Your objective
Among the lines below, how many carry the string "concurrent"? Reply with a number and nothing else.

=== Begin Enclosure ===

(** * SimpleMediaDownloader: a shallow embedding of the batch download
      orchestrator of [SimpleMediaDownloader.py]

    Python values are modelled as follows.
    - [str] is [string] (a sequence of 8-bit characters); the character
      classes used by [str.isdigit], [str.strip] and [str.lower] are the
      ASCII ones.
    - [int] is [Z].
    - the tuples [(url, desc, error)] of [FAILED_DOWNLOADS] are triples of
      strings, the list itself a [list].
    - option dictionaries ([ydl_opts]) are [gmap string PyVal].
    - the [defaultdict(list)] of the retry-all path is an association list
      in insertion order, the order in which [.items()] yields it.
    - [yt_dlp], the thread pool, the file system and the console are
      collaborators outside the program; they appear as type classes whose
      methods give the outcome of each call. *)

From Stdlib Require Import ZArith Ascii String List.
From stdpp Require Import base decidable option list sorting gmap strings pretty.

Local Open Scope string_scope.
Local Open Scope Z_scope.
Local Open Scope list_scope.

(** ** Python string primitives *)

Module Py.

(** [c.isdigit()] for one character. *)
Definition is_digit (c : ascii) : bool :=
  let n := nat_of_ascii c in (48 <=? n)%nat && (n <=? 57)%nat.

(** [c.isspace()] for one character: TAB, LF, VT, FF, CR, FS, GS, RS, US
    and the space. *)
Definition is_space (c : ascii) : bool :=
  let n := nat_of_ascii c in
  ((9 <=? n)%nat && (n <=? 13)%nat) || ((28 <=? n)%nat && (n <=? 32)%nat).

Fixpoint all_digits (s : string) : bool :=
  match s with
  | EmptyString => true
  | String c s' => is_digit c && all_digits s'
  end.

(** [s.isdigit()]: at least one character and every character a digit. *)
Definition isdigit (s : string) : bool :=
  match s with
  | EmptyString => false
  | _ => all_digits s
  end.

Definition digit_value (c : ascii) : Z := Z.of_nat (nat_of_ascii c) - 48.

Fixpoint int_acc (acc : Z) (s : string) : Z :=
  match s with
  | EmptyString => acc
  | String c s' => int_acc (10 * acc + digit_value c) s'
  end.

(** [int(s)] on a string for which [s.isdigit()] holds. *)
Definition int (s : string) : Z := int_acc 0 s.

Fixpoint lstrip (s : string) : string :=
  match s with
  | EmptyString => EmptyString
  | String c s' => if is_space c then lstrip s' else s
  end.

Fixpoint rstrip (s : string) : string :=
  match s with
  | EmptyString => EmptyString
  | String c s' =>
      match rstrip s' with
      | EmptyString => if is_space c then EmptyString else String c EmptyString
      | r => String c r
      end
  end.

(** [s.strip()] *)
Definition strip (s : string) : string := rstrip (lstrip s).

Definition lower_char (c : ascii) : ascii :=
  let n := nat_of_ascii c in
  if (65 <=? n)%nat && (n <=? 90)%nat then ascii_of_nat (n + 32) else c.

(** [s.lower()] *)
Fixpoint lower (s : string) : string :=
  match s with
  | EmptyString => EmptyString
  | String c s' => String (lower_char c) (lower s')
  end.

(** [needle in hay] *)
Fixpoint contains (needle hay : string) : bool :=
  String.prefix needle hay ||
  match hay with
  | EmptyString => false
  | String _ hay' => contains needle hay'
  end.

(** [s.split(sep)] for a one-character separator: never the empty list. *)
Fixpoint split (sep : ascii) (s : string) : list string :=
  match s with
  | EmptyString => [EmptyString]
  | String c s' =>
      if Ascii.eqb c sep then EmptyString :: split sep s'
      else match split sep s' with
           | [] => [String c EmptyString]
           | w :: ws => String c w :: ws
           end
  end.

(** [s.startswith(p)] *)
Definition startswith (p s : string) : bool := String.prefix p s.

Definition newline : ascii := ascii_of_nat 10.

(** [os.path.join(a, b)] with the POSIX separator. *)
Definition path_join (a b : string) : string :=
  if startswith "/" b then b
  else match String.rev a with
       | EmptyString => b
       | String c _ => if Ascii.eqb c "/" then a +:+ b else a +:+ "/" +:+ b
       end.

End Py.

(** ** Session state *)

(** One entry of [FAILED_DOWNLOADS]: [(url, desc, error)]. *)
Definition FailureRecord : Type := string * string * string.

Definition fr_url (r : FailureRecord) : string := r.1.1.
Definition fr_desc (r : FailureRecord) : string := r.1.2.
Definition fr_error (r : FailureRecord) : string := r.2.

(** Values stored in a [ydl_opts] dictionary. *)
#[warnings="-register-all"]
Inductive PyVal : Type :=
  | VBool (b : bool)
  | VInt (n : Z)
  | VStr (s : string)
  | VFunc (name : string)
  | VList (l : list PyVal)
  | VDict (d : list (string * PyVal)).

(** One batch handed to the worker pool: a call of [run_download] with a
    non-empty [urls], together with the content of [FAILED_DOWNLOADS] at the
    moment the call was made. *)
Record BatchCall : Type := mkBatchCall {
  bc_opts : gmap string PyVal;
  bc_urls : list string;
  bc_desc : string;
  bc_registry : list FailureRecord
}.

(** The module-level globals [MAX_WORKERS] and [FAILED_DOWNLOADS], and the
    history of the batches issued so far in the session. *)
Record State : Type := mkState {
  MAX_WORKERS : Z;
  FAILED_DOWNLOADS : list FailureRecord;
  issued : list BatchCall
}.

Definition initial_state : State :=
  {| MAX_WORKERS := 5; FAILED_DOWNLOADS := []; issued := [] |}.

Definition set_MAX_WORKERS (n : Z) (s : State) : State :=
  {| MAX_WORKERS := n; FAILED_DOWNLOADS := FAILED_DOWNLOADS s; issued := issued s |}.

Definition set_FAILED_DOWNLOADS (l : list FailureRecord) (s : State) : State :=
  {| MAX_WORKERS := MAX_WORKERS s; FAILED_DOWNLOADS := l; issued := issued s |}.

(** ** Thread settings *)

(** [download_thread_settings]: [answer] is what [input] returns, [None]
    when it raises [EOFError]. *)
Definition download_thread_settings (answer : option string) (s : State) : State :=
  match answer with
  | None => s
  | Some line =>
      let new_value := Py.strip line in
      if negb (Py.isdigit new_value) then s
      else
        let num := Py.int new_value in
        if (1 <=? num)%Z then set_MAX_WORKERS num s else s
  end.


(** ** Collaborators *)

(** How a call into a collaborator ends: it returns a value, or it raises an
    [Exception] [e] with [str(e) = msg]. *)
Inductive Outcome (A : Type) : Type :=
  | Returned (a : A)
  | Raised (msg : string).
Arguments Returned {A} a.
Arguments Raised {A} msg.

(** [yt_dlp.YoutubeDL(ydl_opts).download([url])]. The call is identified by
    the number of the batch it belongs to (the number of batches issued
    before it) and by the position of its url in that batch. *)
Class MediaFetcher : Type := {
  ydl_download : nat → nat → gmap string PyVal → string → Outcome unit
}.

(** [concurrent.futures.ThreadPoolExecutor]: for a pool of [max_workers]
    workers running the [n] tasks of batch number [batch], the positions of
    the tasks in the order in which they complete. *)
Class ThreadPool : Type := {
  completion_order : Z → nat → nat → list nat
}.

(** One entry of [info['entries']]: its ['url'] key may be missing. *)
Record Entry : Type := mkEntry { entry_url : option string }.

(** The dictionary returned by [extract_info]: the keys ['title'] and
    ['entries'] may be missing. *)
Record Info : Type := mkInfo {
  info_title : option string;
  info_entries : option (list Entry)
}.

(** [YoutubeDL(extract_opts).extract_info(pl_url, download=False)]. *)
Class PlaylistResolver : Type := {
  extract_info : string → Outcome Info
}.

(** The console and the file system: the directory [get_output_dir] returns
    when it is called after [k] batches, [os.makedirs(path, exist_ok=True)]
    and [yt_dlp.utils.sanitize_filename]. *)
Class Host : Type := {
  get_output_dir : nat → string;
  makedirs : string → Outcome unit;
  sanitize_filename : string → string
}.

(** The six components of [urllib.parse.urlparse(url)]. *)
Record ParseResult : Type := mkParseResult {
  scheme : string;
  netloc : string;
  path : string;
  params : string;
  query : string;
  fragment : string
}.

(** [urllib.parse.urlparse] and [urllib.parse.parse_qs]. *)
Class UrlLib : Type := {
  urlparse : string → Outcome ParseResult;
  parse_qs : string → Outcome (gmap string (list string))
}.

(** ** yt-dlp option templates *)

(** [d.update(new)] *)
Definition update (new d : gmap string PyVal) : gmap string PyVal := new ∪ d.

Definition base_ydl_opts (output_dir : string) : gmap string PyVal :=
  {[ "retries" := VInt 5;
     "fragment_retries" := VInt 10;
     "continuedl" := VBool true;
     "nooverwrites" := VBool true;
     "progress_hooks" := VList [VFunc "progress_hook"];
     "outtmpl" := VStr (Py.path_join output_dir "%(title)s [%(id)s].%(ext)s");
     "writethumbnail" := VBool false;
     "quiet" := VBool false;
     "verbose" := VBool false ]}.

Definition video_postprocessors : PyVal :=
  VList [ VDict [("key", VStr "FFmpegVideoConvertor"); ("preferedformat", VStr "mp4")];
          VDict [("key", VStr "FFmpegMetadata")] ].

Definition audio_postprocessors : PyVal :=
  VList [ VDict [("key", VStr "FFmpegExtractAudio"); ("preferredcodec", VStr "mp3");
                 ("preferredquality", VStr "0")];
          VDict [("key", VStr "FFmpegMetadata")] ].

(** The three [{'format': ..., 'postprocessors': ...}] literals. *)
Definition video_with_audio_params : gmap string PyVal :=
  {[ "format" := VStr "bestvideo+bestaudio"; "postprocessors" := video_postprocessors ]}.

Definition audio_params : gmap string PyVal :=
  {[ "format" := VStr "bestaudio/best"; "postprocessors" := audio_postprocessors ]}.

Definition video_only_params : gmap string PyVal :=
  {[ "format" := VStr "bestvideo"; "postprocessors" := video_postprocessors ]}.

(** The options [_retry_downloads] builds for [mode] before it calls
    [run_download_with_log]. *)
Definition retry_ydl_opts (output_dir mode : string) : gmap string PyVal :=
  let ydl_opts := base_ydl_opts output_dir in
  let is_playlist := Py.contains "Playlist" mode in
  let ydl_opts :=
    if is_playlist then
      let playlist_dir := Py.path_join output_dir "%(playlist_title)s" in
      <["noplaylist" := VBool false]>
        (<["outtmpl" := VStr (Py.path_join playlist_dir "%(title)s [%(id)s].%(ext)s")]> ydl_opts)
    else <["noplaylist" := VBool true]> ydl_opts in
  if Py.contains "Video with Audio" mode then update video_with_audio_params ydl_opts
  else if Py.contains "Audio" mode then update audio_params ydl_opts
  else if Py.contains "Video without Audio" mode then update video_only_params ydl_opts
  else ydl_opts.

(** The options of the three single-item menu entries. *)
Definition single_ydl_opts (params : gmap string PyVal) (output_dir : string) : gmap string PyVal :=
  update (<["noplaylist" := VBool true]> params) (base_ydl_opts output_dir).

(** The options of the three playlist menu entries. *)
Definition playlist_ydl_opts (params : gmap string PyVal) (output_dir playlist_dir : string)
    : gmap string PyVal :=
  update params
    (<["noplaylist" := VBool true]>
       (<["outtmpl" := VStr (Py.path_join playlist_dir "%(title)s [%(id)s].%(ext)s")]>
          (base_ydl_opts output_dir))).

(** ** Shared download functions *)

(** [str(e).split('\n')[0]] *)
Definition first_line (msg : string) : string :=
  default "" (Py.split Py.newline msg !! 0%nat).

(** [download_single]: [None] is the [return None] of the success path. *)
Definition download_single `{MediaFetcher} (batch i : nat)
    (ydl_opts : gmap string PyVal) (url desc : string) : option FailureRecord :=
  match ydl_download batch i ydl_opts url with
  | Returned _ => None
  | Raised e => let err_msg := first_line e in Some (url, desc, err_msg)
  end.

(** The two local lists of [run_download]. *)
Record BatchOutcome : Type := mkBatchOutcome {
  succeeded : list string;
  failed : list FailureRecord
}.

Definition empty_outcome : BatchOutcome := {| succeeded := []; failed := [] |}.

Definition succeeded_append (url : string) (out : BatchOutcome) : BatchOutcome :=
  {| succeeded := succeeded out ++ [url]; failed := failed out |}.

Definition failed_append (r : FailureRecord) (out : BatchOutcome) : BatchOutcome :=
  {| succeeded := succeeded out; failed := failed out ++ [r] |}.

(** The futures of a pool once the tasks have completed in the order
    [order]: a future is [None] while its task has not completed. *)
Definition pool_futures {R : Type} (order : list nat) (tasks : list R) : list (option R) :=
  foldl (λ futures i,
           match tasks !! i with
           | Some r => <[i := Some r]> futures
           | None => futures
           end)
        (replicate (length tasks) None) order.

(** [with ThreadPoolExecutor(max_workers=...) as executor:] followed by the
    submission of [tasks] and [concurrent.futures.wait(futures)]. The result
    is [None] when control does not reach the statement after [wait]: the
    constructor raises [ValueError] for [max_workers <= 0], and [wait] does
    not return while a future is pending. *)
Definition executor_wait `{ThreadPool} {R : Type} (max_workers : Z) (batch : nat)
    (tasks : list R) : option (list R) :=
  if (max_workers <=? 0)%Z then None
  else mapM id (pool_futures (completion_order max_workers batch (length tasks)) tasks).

=== End Enclosure ===

Solution
2